Description of the task: Of the material below, the lines to be retyped are those from the line containing "(** ** Classifier *)" through the line containing "Definition defamationPattern : RegExp", inclusive; reproduce them exactly.

Data for the task:
(** * Barangay Case Analyzer: the report pipeline of [script.js]

    A shallow embedding of the functions that turn the intake form into the
    report record handed to [renderReport]: [validateForm], [classifyCase],
    the [LEGAL_DATA] table, [generateMediationStrategy], [generateQuestions],
    [gatherData] and [generateReport].

    Modelling conventions.
    - A JavaScript string is a [string]: one [ascii] per character.  The text
      typed by the user is taken to be ASCII: [toLowerCase] maps [A]-[Z] to
      [a]-[z] and leaves every other character alone, [trim] removes the six
      ASCII white space characters, and [length] counts characters.  Outside
      ASCII the engine also lower-cases other letters (two of them, U+0130
      and U+212A, to the ASCII letters [i] and [k]) and trims other spaces;
      such text is not covered.  The literal texts of the tables keep the few
      non-ASCII characters of the source as their UTF-8 bytes; they are only
      ever copied and compared.
    - The classification is the string the source returns (['theft'], ...);
      [CaseCategory] is the closed set of the five values and [categoryKey]
      gives the string of each.
    - [LEGAL_DATA] is a finite map from keys to records, and reading it at a
      key gives an [option]: [None] is JavaScript's [undefined].  The map
      holds the own properties of the object literal and has no prototype
      chain: at the names [Object.prototype] defines ([constructor],
      [toString], ...) the code finds a function or an object, and the map
      is not to be read there.
    - The engine functions behind [new Date(text)] and [toLocaleString] are
      the fields of a [Runtime]; the clock read by [new Date()] is an explicit
      argument [now]. *)

(** The second half of the definitions covers the rest of the script: the
    respondent blocks of the page ([refreshRespondentIndices],
    [addRespondent], [removeRespondent] and the listeners of the container
    and of the clear button), [renderReport] as the tree it builds, and the
    legal search of [research.js] with the configuration of [config.js]
    ([legalSearch], [startLegalSearch], [runLegalSearchUI],
    [attachCitation]).  Left out: [downloadReportAsPDF], whose paging loop
    runs on the floating-point page sizes of the PDF library, and
    [printReport], which only calls the browser. *)

From Stdlib Require Import ZArith Bool List Ascii String Lia.
From stdpp Require Import base option gmap strings pretty.

Local Open Scope Z_scope.
Local Open Scope list_scope.

(** ** Strings *)

Definition isUpper (c : ascii) : bool :=
  let n := nat_of_ascii c in ((65 <=? n) && (n <=? 90))%nat.

Definition toLowerChar (c : ascii) : ascii :=
  if isUpper c then ascii_of_nat (nat_of_ascii c + 32) else c.

(** [String.prototype.toLowerCase]. *)
Fixpoint toLowerCase (s : string) : string :=
  match s with
  | EmptyString => EmptyString
  | String c t => String (toLowerChar c) (toLowerCase t)
  end.

(** White space removed by [String.prototype.trim]: tab, line feed, vertical
    tab, form feed, carriage return and space. *)
Definition isWhiteSpace (c : ascii) : bool :=
  let n := nat_of_ascii c in (((9 <=? n) && (n <=? 13)) || (n =? 32))%nat.

Fixpoint trimStart (s : string) : string :=
  match s with
  | EmptyString => EmptyString
  | String c t => if isWhiteSpace c then trimStart t else s
  end.

Fixpoint trimEnd (s : string) : string :=
  match s with
  | EmptyString => EmptyString
  | String c t =>
      match trimEnd t with
      | EmptyString => if isWhiteSpace c then EmptyString else String c EmptyString
      | t' => String c t'
      end
  end.

(** [String.prototype.trim]. *)
Definition trim (s : string) : string := trimEnd (trimStart s).

(** A string is truthy when it is not empty. *)
Definition truthy (s : string) : bool :=
  match s with EmptyString => false | String _ _ => true end.

(** ** Regular expressions of the classifier

    Every pattern of [classifyCase] is a disjunction of literal words, with no
    flag and no anchor.  It is kept as the list of its alternatives, in the
    order of the source. *)

Definition RegExp := list string.

(** The literal [lit] read at the head of [text]. *)
Fixpoint startsWith (lit text : string) : bool :=
  match lit, text with
  | EmptyString, _ => true
  | String _ _, EmptyString => false
  | String a lit', String b text' => Ascii.eqb a b && startsWith lit' text'
  end.

(** One attempt of the matcher at the head of [text]: the alternatives are
    tried from left to right. *)
Definition matchHere (re : RegExp) (text : string) : bool :=
  existsb (fun lit => startsWith lit text) re.

(** [RegExp.prototype.test]: the attempt is made at every index of the text,
    from the first to the one past the last. *)
Fixpoint RegExp_test (re : RegExp) (text : string) : bool :=
  matchHere re text ||
  match text with
  | EmptyString => false
  | String _ rest => RegExp_test re rest
  end.

(** ** Classifier *)

Definition theftPattern : RegExp :=
  ["steal"; "theft"; "stole"; "rob"; "robbed"; "take"; "took"; "taken";
   "takin"; "missing"].
Definition threatPattern : RegExp := ["threat"; "kill"; "hurt"; "intimidat"].
Definition defamationPattern : RegExp :=
  ["defam"; "slander"; "insult"; "libel"; "oral"].
Definition injuryPattern : RegExp :=
  ["injur"; "hit"; "punch"; "physical"; "attack"].

Definition classifyCase (summary : string) : string :=
  let text := toLowerCase summary in
  if RegExp_test theftPattern text then "theft"
  else if RegExp_test threatPattern text then "threat"
  else if RegExp_test defamationPattern text then "defamation"
  else if RegExp_test injuryPattern text then "injury"
  else "general".

(** The five categories of the specification and the string that stands for
    each in the source. *)
Inductive CaseCategory := Theft | Threat | Defamation | Injury | General.

Definition categoryKey (c : CaseCategory) : string :=
  match c with
  | Theft => "theft"
  | Threat => "threat"
  | Defamation => "defamation"
  | Injury => "injury"
  | General => "general"
  end.

Definition allCategories : list CaseCategory :=
  [Theft; Threat; Defamation; Injury; General].

(** *** The classifier as the specification words it

    A keyword occurs in a text when the text splits around it; a rule matches
    when one of its keywords occurs; the answer is the category of the first
    rule of the ordered list that matches, and [General] when none does. *)

Definition Occurs (kw text : string) : Prop :=
  exists pre post, text = pre +:+ kw +:+ post.

Definition OccursAny (kws : list string) (text : string) : Prop :=
  exists kw, In kw kws /\ Occurs kw text.

Definition spec_rules : list (list string * CaseCategory) :=
  [ (["steal"; "theft"; "stole"; "rob"; "robbed"; "take"; "took"; "taken";
      "takin"; "missing"], Theft);
    (["threat"; "kill"; "hurt"; "intimidat"], Threat);
    (["defam"; "slander"; "insult"; "libel"; "oral"], Defamation);
    (["injur"; "hit"; "punch"; "physical"; "attack"], Injury) ].

Inductive FirstMatch : list (list string * CaseCategory) -> string -> CaseCategory -> Prop :=
| FirstMatch_none text : FirstMatch [] text General
| FirstMatch_here kws c rules text :
    OccursAny kws text -> FirstMatch ((kws, c) :: rules) text c
| FirstMatch_next kws c rules text c' :
    ~ OccursAny kws text -> FirstMatch rules text c' ->
    FirstMatch ((kws, c) :: rules) text c'.

Definition allWhiteSpace (s : string) : Prop :=
  forall c, In c (list_ascii_of_string s) -> isWhiteSpace c = true.

(** A literal that starts with a character other than white space. *)
Definition startsBlack (lit : string) : bool :=
  match lit with
  | EmptyString => false
  | String a _ => negb (isWhiteSpace a)
  end.

(** ** Legal knowledge base *)

Record Provision := {
  title : string;
  basis : string;
  text : string;
  penalty : string
}.

Record CaseCitation := {
  cite_title : string;
  cite_summary : string
}.

Record LegalRecord := {
  nature : string;
  description : string;
  violations : list Provision;
  jurisprudence : list CaseCitation;
  counters : list Provision
}.

Definition LEGAL_DATA_theft : LegalRecord :=
  {| nature := "Theft / Qualified Theft";
     description :=
       "Theft involves taking personal property belonging to another without their consent and with intent to gain. Qualified theft occurs when the offender and owner have a relationship of trust (e.g., employee and employer).";
     violations :=
       [
         {| title := "Theft";
            basis := "Revised Penal Code Art. 308";
            text :=
              "Article 308 defines theft as taking personal property belonging to another without violence or intimidation, including the misappropriation of found property and the concealment of lost goods. The offender must intend to gain from the property【302115606301760†L4077-L4134】.";
            penalty :=
              "Article 309 provides penalties depending on the value of the property: if the value does not exceed ₱5,000, arresto mayor or fine applies; between ₱5,000 and ₱12,000, arresto mayor to prision correccional; ₱12,000 to ₱50,000, prision correccional; above ₱50,000, prision mayor【302115606301760†L4077-L4134】." |};
         {| title := "City ordinance on employment of seniors and PWDs";
            basis := "San Pedro City Ordinance No. 2024‑13";
            text :=
              "This ordinance mandates private businesses to reserve at least one job out of ten for senior citizens and persons with disabilities (PWDs) and requires city offices to allocate at least 1% of positions to them【50922767766975†L25-L57】.";
            penalty :=
              "Non‑compliance or misrepresentation results in a fine of ₱5,000 or imprisonment up to one year【50922767766975†L25-L57】." |}
       ];
     jurisprudence :=
       [
         {| cite_title := "Sonia Balagtas v. People (G.R. No. 257483, 30 Oct 2024)";
            cite_summary :=
              "The Supreme Court held that, to convict for qualified theft, the prosecution must prove a relationship of confidence between the accused and the offended party. In this case, a payroll manager who padded salaries and pocketed the difference was convicted of qualified theft【267612455535893†L72-L76】【267612455535893†L87-L96】." |}
       ];
     counters :=
       [
         {| title := "Malicious mischief";
            basis := "Revised Penal Code Art. 327";
            text :=
              "If property was merely damaged without intent to gain, the proper charge may be malicious mischief rather than theft.";
            penalty :=
              "Penalties vary depending on the amount of damage (fine or imprisonment)." |};
         {| title := "False accusation / Oral defamation";
            basis := "Revised Penal Code Art. 358";
            text :=
              "A respondent may file a counter‑charge for oral defamation if the complainant made false or malicious allegations.";
            penalty :=
              "Serious oral defamation is punishable by arresto mayor to prision correccional; slight defamation carries arresto menor or a fine【302115606301760†L4784-L4793】." |}
       ] |}.

Definition LEGAL_DATA_threat : LegalRecord :=
  {| nature := "Grave Threats / Threatening Behaviour";
     description :=
       "Threats involve threatening another with the infliction of any wrong amounting to a crime. Grave threats are punished based on conditions set and whether the threat is fulfilled.";
     violations :=
       [
         {| title := "Grave threats";
            basis := "Revised Penal Code Art. 282";
            text :=
              "Article 282 punishes any person who threatens another with the infliction of a wrong amounting to a crime. The penalty varies depending on whether a demand or condition is imposed and whether the threat is communicated in writing or through a middleman【467119748815266†L161-L178】.";
            penalty :=
              "If the threat includes a demand and the offender attains the objective, the penalty is one degree lower than that prescribed for the threatened crime. If the objective is not attained, two degrees lower; if there is no demand or condition, the penalty is arresto mayor and a fine up to ₱100,000【467119748815266†L161-L178】." |}
       ];
     jurisprudence :=
       [
         {| cite_title := "Paera v. People (G.R. No. 181626)";
            cite_summary :=
              "The Court upheld the conviction of a barangay chairman who brandished a bolo and threatened his neighbours by shouting “I will kill you,” ruling that his actions constituted grave threats【701912971857914†L75-L110】." |}
       ];
     counters :=
       [
         {| title := "Provocation and self‑defense";
            basis := "General defence";
            text :=
              "Respondents may argue that any threatening statement was provoked or uttered in self‑defense. The presence of mitigating circumstances can reduce criminal liability.";
            penalty :=
              "Penalties may be lowered if mitigating circumstances are established." |};
         {| title := "False accusation / Oral defamation";
            basis := "Revised Penal Code Art. 358";
            text :=
              "The respondent may counter‑charge for libel or oral defamation if the complainant exaggerated or fabricated the alleged threats.";
            penalty :=
              "Serious oral defamation is punishable by arresto mayor to prision correccional; slight defamation by arresto menor or fine【302115606301760†L4784-L4793】." |}
       ] |}.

Solution for this exercise:
(** ** Classifier *)

Definition theftPattern : RegExp :=
  ["steal"; "theft"; "stole"; "rob"; "robbed"; "take"; "took"; "taken";
   "takin"; "missing"].
Definition threatPattern : RegExp := ["threat"; "kill"; "hurt"; "intimidat"].
Definition defamationPattern : RegExp :=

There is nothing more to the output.